In the 18th century, an Italian man named Giuseppe Moruzzi became the subject of widespread curiosity and fear due to a bizarre and tragic condition: Fatal Familial Insomnia (FFI) a rare, inherited disease that eventually causes a person to lose the ability to sleep permanently. While FFI was not fully understood or named until the 1980s, similar mysterious cases have been recorded over centuries including in noble families.
The condition begins subtly: mild insomnia, restlessness, and strange dreams. But over weeks or months, the body completely loses the ability to sleep, no matter how exhausted the person is.
Fatal Familial Insomnia is caused by a genetic mutation in the PRNP gene, which affects a part of the brain called the thalamus the area responsible for regulating sleep. Over time, the thalamus deteriorates, making sleep biologically impossible.
The body enters a terrifying cycle: exhaustion without rest, confusion, sweating, rapid heartbeat, hallucinations, and eventually total breakdown of the mind. There’s no cure, and symptoms always worsen. Death usually occurs within 6 to 18 months of onset.
The condition is passed genetically, meaning if one parent has the gene, there’s a 50% chance their child will inherit it. In the 1980s, doctors in Italy tracked one noble family who had passed down the disorder for generations with every case ending the same way: a slow, sleepless death.
Because the disease was so rare, many earlier victims were accused of being possessed, cursed, or mad. It wasn’t until modern science could examine the brain and trace genetic mutations that the truth behind the "family curse" became clear.

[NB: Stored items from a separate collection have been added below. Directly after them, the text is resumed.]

Lemma send_section_ok n w id h players i changed changes queue : world_ok n w ->
  w_game w = GSending id players ((i, changed) :: changes) queue -> w_holders w !! id = Some h ->
  world_ok (n + 1)
    (set_game (set_system w (foldl (send_to (section_packet (w_blocks w) (section_of h i) changed)) (w_system w).1 players,
                             (w_system w).2)) (GSending id players changes queue)).
Proof.
  intros Hok Hg Hh. set (p := section_packet _ _ _). set (w' := set_game _ _).
  pose proof (wo_game _ _ Hok) as Hgame. unfold game_ok in Hgame. rewrite Hg in Hgame. specialize (Hgame h Hh).
  assert (keeps_fresh w w') as Hfresh.
  { apply fresh_same; try done. intros c x pos _ _ _ [H|[y E]]; [by left|congruence]. }
  assert (forall packed, packed ∈ changed -> chunk_of (SectionPos_relative_to_block_pos (section_of h i) packed) = h_pos h) as Hpk.
  { intros packed Hin. apply Hgame, recorded_cons. left. apply list_elem_of_fmap. exists packed. by rewrite elem_of_elements. }
  assert (mkChunkPos (sp_x (section_of h i)) (sp_z (section_of h i)) = h_pos h) as Es by (simpl; by destruct (h_pos h)).
  apply (step_ok n w); try done.
  - simpl. apply send_all_ok; [apply section_packet_inert|]. pose proof (wo_system _ _ Hok) as H. by destruct (w_system w).
  - eapply Forall_impl; [apply (wo_jobs _ _ Hok)|]. intros j. by apply job_ok_fresh.
  - eapply Forall_impl; [apply (wo_cache _ _ Hok)|]. intros e. by apply encoded_ok_fresh.
  - intros x hx Hx. by exists hx.
  - apply (same_holders_ok n w); try done.
    + intros x [[q E]|E]; congruence.
    + intros x. unfold in_queue. by rewrite Hg.
  - intros hx Hx pos Hpos. simpl in Hx. assert (hx = h) as -> by congruence. apply Hgame, recorded_cons. by right.
  - intros pid q' c pos Hq' Hcl Hc Ht. simpl in Hq'.
    destruct (send_all_player p players pid q' _ Hq') as (q & k & Hq & E1 & E2 & E3 & E4).
    rewrite E1 in Hcl. rewrite E2 in Hc. destruct (wo_mirror _ _ Hok pid q c pos Hq Hcl Hc Ht) as (data & Hd & Hdata).
    rewrite E3, client_blocks_app. destruct (decide (c = h_pos h)) as [->|Hne].
    + rewrite <- Es in Hd |- *.
      destruct (section_packets_apply (w_blocks w) (section_of h i) changed k _ data Hd ltac:(by rewrite Es)) as (d' & Ed & D).
      exists d'. split; [done|]. rewrite D. assert (Some (block_state (w_blocks w) pos) = w_blocks w !! pos) as Eb.
      { destruct Ht as (_ & _ & [v Hv]). unfold block_state. simpl in Hv. by rewrite Hv. }
      destruct (decide _) as [Hin|Hin]; [by left|]. destruct Hdata as [H|[H|(x & hx & Ha & Hx & H)]]; [by left|right; by left|].
      right. right. exists x, hx. split_and!; [done|done|]. destruct H as [H|H]; [by left|right]. unfold being_sent in H |- *.
      rewrite Hg in H. simpl. destruct H as (<- & Hin' & H). split_and!; [done|done|].
      assert (hx = h) as -> by congruence. apply recorded_cons in H as [H|H]; [|done]. exfalso. apply Hin. split; [by apply E4|done].
    + unfold p. rewrite section_packets_other by (rewrite Es; done). exists data. split; [done|].
      destruct Hdata as [H|[H|(x & hx & Ha & Hx & H)]]; [by left|right; by left|].
      right. right. exists x, hx. split_and!; [done|done|]. destruct H as [H|H]; [by left|exfalso]. unfold being_sent in H.
      rewrite Hg in H. destruct H as (<- & _ & H). destruct (wo_active _ _ Hok _ _ Ha) as (h' & Eh & Ep).
      apply Hne. destruct Ht as [<- _]. congruence.
Qed.
Lemma game_continue_ok n w : world_ok n w -> n + 1 < 2 ^ 64 -> world_ok (n + 1) (game_continue w).
Proof.
  intros Hok Hn. pose proof (fun id => flag_ok n w id Hok) as Hflag. unfold game_continue in *.
  destruct (w_game w) as [|id pos|id|[|id queue]|id changes queue|id players [|[i changed] changes] queue] eqn:Hg.
  - by apply world_ok_mono.
  - by apply (revise_ok n w id pos).
  - exact (Hflag id eq_refl).
  - apply game_moves_ok; try done.
    + intros x h _ [[q E]|E]; congruence.
    + intros x h _. by rewrite Hg.
    + intros q [H|[x E]]; [by left|congruence].
    + intros pid p pos x h _ _ _ _. unfold being_sent. by rewrite Hg.
  - destruct (w_holders w !! id) as [h|] eqn:Hh.
    { pose proof (take_ok n w id h queue Hok Hg Hh) as H. unfold taken in H. simpl in H |- *.
      by destruct (take_changed_blocks _). }
    apply next_holder_ok; try done; try congruence.
    + intros x h Hx. rewrite Hg. intros [->|?]%elem_of_cons; [congruence|done].
    + intros pid x h pos _. unfold being_sent. rewrite Hg. by intros [].
  - destruct (w_holders w !! id) as [h|] eqn:Hh; [by apply lookup_viewers_ok|].
    apply next_holder_ok; try done; try congruence.
    + intros x h Hx. by rewrite Hg.
    + intros pid x h pos Hx. unfold being_sent. rewrite Hg. intros [<- _]. congruence.
  - apply next_holder_ok; try done; try congruence.
    + intros x h Hx. by rewrite Hg.
    + intros pid x h pos Hx. unfold being_sent. rewrite Hg. intros (_ & _ & ? & ? & ? & ?%elem_of_nil & _). done.
  - destruct (w_holders w !! id) as [h|] eqn:Hh; [by apply send_section_ok|].
    apply next_holder_ok; try done; try congruence.
    + intros x h Hx. by rewrite Hg.
    + intros pid x h pos Hx. unfold being_sent. rewrite Hg. intros [<- _]. congruence.
Qed.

FFI reveals how important sleep is to the human body and brain not just for rest, but for survival. Without sleep, the brain literally breaks down. This condition also shows how genetic legacies can pass silent threats through generations. Today, scientists are still studying FFI to better understand sleep itself, hoping it could help unlock treatment for insomnia, neurodegenerative diseases, and even Alzheimer’s.